Polska, wraz z coraz większą liczbą krajów z całego świata, stoi prawdopodobnie przed końcem pandemii koronawirusa, a przynajmniej przed definitywnym zniesieniem wielu obostrzeń. Stan epidemii odcisnął mocne piętno na gospodarce. Przed zmianami nie uchroniła się oczywiście także branża rolnicza. Pojawia się więc bardzo istotne pytanie – jakich cen produktów rolnych możemy się spodziewać w czasach postpandemicznych?
Wzrosty cen to realny scenariusz
Niestety, większość mieszkańców naszego kraju i nie tylko odczuła skutki pandemii koronawirusa na polu gospodarczym. Dlatego najbardziej prawdopodobnym scenariuszem będzie wzrost cen produktów rolnych w najbliższym (postpandemicznym) czasie. Oczywiście politycy starają się cały czas wprowadzać różnego rodzaju tarcze w celu obniżenia niekorzystnych zjawisk, co jednak absolutnie nie rozwiązuje problemu w dłuższej perspektywie czasowej.
Wiele sektorów gospodarki mocno ucierpiało przez długie lockdowny. W tym czasie przedsiębiorstwa nie mogły normalnie funkcjonować. Taki stan odbija się teraz na aspektach finansowych. Oczywiście bardzo pozytywną informacją są zapowiedzi osób decyzyjnych, iż nie zanosi się w najbliższym czasie na kolejne hamowanie gospodarki. Trzeba jednak pamiętać, że z tak głębokiego kryzysu nie wychodzi się w tydzień bądź miesiąc. Do tego potrzeba czasu, być może nawet lat, a to niestety odczują prawdopodobnie Polacy w swoich budżetach domowych. Zwłaszcza że w Europie narodził się także konflikt zbrojny, który z pewnością tej sytuacji nie ułatwia.
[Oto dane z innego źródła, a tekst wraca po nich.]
(** * MorphStorm mesh manager: a shallow embedding of [MorphRTC] and of the
    reconnection logic of [MorphSignaling] (src/js/crypto.js).

    Modelling choices.
    - The JS [Map] [peers] (peerId -> peer object) is an association list kept
      in insertion order; [Map.set] on an existing key keeps its position.
      Its values are references ([nat]) into a heap of peer objects, so that a
      handler holding a peer object after the entry was deleted writes to the
      detached object, as in JS.
    - The cryptography provider is abstract (Section variables):
      [completeKeyExchange] (import + ECDH derive with our own key pair),
      [encrypt] (JSON.stringify + AES-GCM with a fresh IV) and [decrypt]
      (AES-GCM + JSON.parse); [None] means the promise rejects.
    - A data channel is represented by its [readyState] inside the peer
      object that owns it; [dc.send] appends to the global [wire] log when
      it returns normally, and [dc_send_ok] (a Section variable) says
      whether it does or throws.
    - Emitted events and console warnings/errors are logs in the state.
    - [sendToPeer], the key-exchange branch of [handleSignal] and
      [dc.onmessage] have two models. The definitions of Section [Mesh]
      ([sendToPeer], [kx_start] / [kx_resume], [onmessage], [broadcast])
      run them without interruption. Section [MeshAsync] splits them at
      every [await] on encryption, key derivation or decryption into tasks
      that a schedule resumes in any order, interleaved with the other
      operations; [broadcast] there is a sequence of [sendToPeer] calls. The
      first model is the second with each activation resumed to its end
      before anything else runs (theorem [uninterrupted_runs]). The awaits
      on session descriptions are taken as run to completion. *)

From Stdlib Require Import List String Ascii Bool Arith NArith Lia Permutation.
Import ListNotations.


(** ** Generic helpers: JS [Map] as an insertion-ordered association list *)

Fixpoint map_get {V} (m : list (string * V)) (k : string) : option V :=
  match m with
  | [] => None
  | (k', v) :: m' => if String.eqb k k' then Some v else map_get m' k
  end.

Fixpoint map_has {V} (m : list (string * V)) (k : string) : bool :=
  match m with
  | [] => false
  | (k', _) :: m' => if String.eqb k k' then true else map_has m' k
  end.

Fixpoint map_replace {V} (m : list (string * V)) (k : string) (v : V)
  : list (string * V) :=
  match m with
  | [] => []
  | (k', v') :: m' =>
      if String.eqb k k' then (k', v) :: m' else (k', v') :: map_replace m' k v
  end.

(** [Map.prototype.set]: overwrite in place, or append a new entry. *)
Definition map_set {V} (m : list (string * V)) (k : string) (v : V)
  : list (string * V) :=
  if map_has m k then map_replace m k v else m ++ [(k, v)].

(** [Map.prototype.delete]. *)
Definition map_delete {V} (m : list (string * V)) (k : string)
  : list (string * V) :=
  filter (fun e => negb (String.eqb k (fst e))) m.

(** [l1] is [l2] with some elements left out. *)
Inductive subseq {A} : list A -> list A -> Prop :=
  | subseq_nil : subseq [] []
  | subseq_take x l1 l2 : subseq l1 l2 -> subseq (x :: l1) (x :: l2)
  | subseq_skip x l1 l2 : subseq l1 l2 -> subseq l1 (x :: l2).

Fixpoint upd_nth {A} (f : A -> A) (n : nat) (l : list A) : list A :=
  match l, n with
  | [], _ => []
  | x :: l', 0 => f x :: l'
  | x :: l', S n' => x :: upd_nth f n' l'
  end.

(** ** The mesh manager [MorphRTC] *)

Inductive ReadyState := RConnecting | ROpen | RClosing | RClosed.

Definition ReadyState_eqb (a b : ReadyState) : bool :=
  match a, b with
  | RConnecting, RConnecting | ROpen, ROpen
  | RClosing, RClosing | RClosed, RClosed => true
  | _, _ => false
  end.

(** The [state] field: 'connecting' | 'open' | 'encrypted'. *)
Inductive PeerState := Connecting | Open | Encrypted.

Section Mesh.

Context {Key PubKey Cipher Msg Candidate : Type}.

(** [myPublicKeyJwk], set by [init]. *)
Variable myPublicKeyJwk : PubKey.
(** [MorphCrypto.completeKeyExchange(myKeyPair, jwk)]. *)
Variable completeKeyExchange : PubKey -> option Key.
(** [MorphCrypto.encrypt(key, JSON.stringify(msg))]. *)
Variable encrypt : Key -> Msg -> option Cipher.
(** Whether [dc.send(encrypted)] on the open channel of [peerId] returns
    normally; [false] when it throws (the transport refuses the frame, e.g.
    its send buffer is full). *)
Variable dc_send_ok : string -> Cipher -> bool.
(** [JSON.parse(await MorphCrypto.decrypt(key, raw))]. *)
Variable decrypt : Key -> Cipher -> option Msg.
(** Whether [pc.addIceCandidate] resolves for this candidate. *)
Variable addIceCandidate_ok : Candidate -> bool.

(** The peer object [{connection, dataChannel, sharedKey, name, state,
    isInitiator, pendingMessages}]; [connectionClosed] records
    [connection.close()]. *)
Record Peer := mkPeer {
  connectionClosed : bool;
  dataChannel : option ReadyState;
  sharedKey : option Key;
  name : string;
  state : PeerState;
  isInitiator : bool;
  pendingMessages : list Msg
}.

Definition set_sharedKey (k : option Key) (p : Peer) : Peer :=
  mkPeer (connectionClosed p) (dataChannel p) k (name p) (state p)
    (isInitiator p) (pendingMessages p).
Definition set_state (s : PeerState) (p : Peer) : Peer :=
  mkPeer (connectionClosed p) (dataChannel p) (sharedKey p) (name p) s
    (isInitiator p) (pendingMessages p).
Definition set_pending (q : list Msg) (p : Peer) : Peer :=
  mkPeer (connectionClosed p) (dataChannel p) (sharedKey p) (name p) (state p)
    (isInitiator p) q.
Definition set_dataChannel (d : option ReadyState) (p : Peer) : Peer :=
  mkPeer (connectionClosed p) d (sharedKey p) (name p) (state p)
    (isInitiator p) (pendingMessages p).
Definition close_connection (p : Peer) : Peer :=
  mkPeer true (dataChannel p) (sharedKey p) (name p) (state p)
    (isInitiator p) (pendingMessages p).

(** What goes over a data channel: the control frame
    [{_morph:'key-exchange', publicKey}] or an encrypted application frame. *)
Inductive Frame :=
  | FCtrl (publicKey : option PubKey)
  | FData (c : Cipher).

(** Events emitted on the [MorphRTC] bus. *)
Inductive Event :=
  | PeerConnected (peerId : string) (nm : option string)
  | PeerEncrypted (peerId : string) (nm : string)
  | PeerDisconnected (peerId : string) (nm : string)
  | MessageEv (fromPeerId : string) (fromName : string) (m : Msg).

(** console.warn / console.error calls. *)
Inductive LogEntry :=
  | LogIceError (peerId : string)
  | LogKxFailed (peerId : string)
  | LogNoKey (peerId : string)
  | LogDecodeError (peerId : string)
  | LogChannelNotOpen (peerId : string)
  | LogSendError (peerId : string).

Record St := mkSt {
  peers : list (string * nat);
  heap : list Peer;
  events : list Event;
  wire : list (string * Frame);
  logs : list LogEntry
}.

Definition with_peers (m : list (string * nat)) (s : St) : St :=
  mkSt m (heap s) (events s) (wire s) (logs s).
Definition upd_peer (l : nat) (f : Peer -> Peer) (s : St) : St :=
  mkSt (peers s) (upd_nth f l (heap s)) (events s) (wire s) (logs s).
Definition emit (e : Event) (s : St) : St :=
  mkSt (peers s) (heap s) (events s ++ [e]) (wire s) (logs s).
Definition transmit (id : string) (f : Frame) (s : St) : St :=
  mkSt (peers s) (heap s) (events s) (wire s ++ [(id, f)]) (logs s).
Definition log (e : LogEntry) (s : St) : St :=
  mkSt (peers s) (heap s) (events s) (wire s) (logs s ++ [e]).
(** A new object: its reference is the next heap index. *)
Definition alloc (p : Peer) (s : St) : nat * St :=
  (List.length (heap s), mkSt (peers s) (heap s ++ [p]) (events s) (wire s) (logs s)).

(** [peers.get(peerId)], dereferenced. *)
Definition lookup (s : St) (id : string) : option (nat * Peer) :=
  match map_get (peers s) id with
  | Some l => match nth_error (heap s) l with
              | Some p => Some (l, p)
              | None => None
              end
  | None => None
  end.

(** [sendToPeer(peerId, messageObj)]; the boolean is the resolved value. *)
Definition sendToPeer (s : St) (id : string) (m : Msg) : St * bool :=
  match lookup s id with
  | None => (s, false)
  | Some (l, p) =>
      match sharedKey p with
      | None => (upd_peer l (fun q => set_pending (pendingMessages q ++ [m]) q) s, true)
      | Some k =>
          match dataChannel p with
          | Some ROpen =>
              match encrypt k m with
              | Some c =>
                  if dc_send_ok id c then (transmit id (FData c) s, true)
                  else (log (LogSendError id) s, false)
              | None => (log (LogSendError id) s, false)
              end
          | _ => (log (LogChannelNotOpen id) s, false)
          end
      end
  end.

(** [for (const msg of peer.pendingMessages) await sendToPeer(peerId, msg)] *)
Fixpoint flush (s : St) (id : string) (ms : list Msg) : St :=
  match ms with
  | [] => s
  | m :: ms' => flush (fst (sendToPeer s id m)) id ms'
  end.

(** The key-exchange branch of [handleSignal], suspended at
    [await MorphCrypto.completeKeyExchange(...)]: the continuation holds the
    peer id, the peer object found and the received public key. *)
Record KxTask := mkKx { kx_id : string; kx_loc : nat; kx_pk : PubKey }.

Definition kx_start (s : St) (id : string) (pk : option PubKey) : option KxTask :=
  match lookup s id, pk with
  | Some (l, _), Some pk => Some (mkKx id l pk)
  | _, _ => None
  end.

(** The continuation after the derivation: it writes to the peer object it
    holds, whether or not that object is still in [peers]. *)
Definition kx_resume (s : St) (t : KxTask) : St :=
  let id := kx_id t in
  let l := kx_loc t in
  match nth_error (heap s) l with
  | None => s
  | Some p =>
      match completeKeyExchange (kx_pk t) with
      | None => log (LogKxFailed id) s
      | Some k =>
          let s1 := upd_peer l (fun q => set_state Encrypted (set_sharedKey (Some k) q)) s in
          let s2 := emit (PeerEncrypted id (name p)) s1 in
          let s3 := flush s2 id (pendingMessages p) in
          upd_peer l (set_pending []) s3
      end
  end.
Czy jest szansa na nutkę optymizmu?
Na pocieszenie możemy wziąć pod uwagę fakt, że w gospodarce wszystko jest niezwykle dynamiczne. Nie da się więc dokładnie przewidzieć, jakie ceny produktów rolnych będą występować w przyszłości nie tylko tej odległej, ale także tej bliższej. Być może różne rozwiązania z zakresu modernizacji linii produkcyjnych lub importu zaczną działać i sprawią, iż rolniczy sektor gospodarki będzie w stanie wyjść obronną ręką ze światowego kryzysu. Pamiętajmy, że wyższe ceny produktów rolnych w sklepach, to też zdecydowanie wyższe koszty funkcjonowania wielu przedsiębiorstw i gospodarstw domowych, a to tylko nakręca spiralę inflacyjną.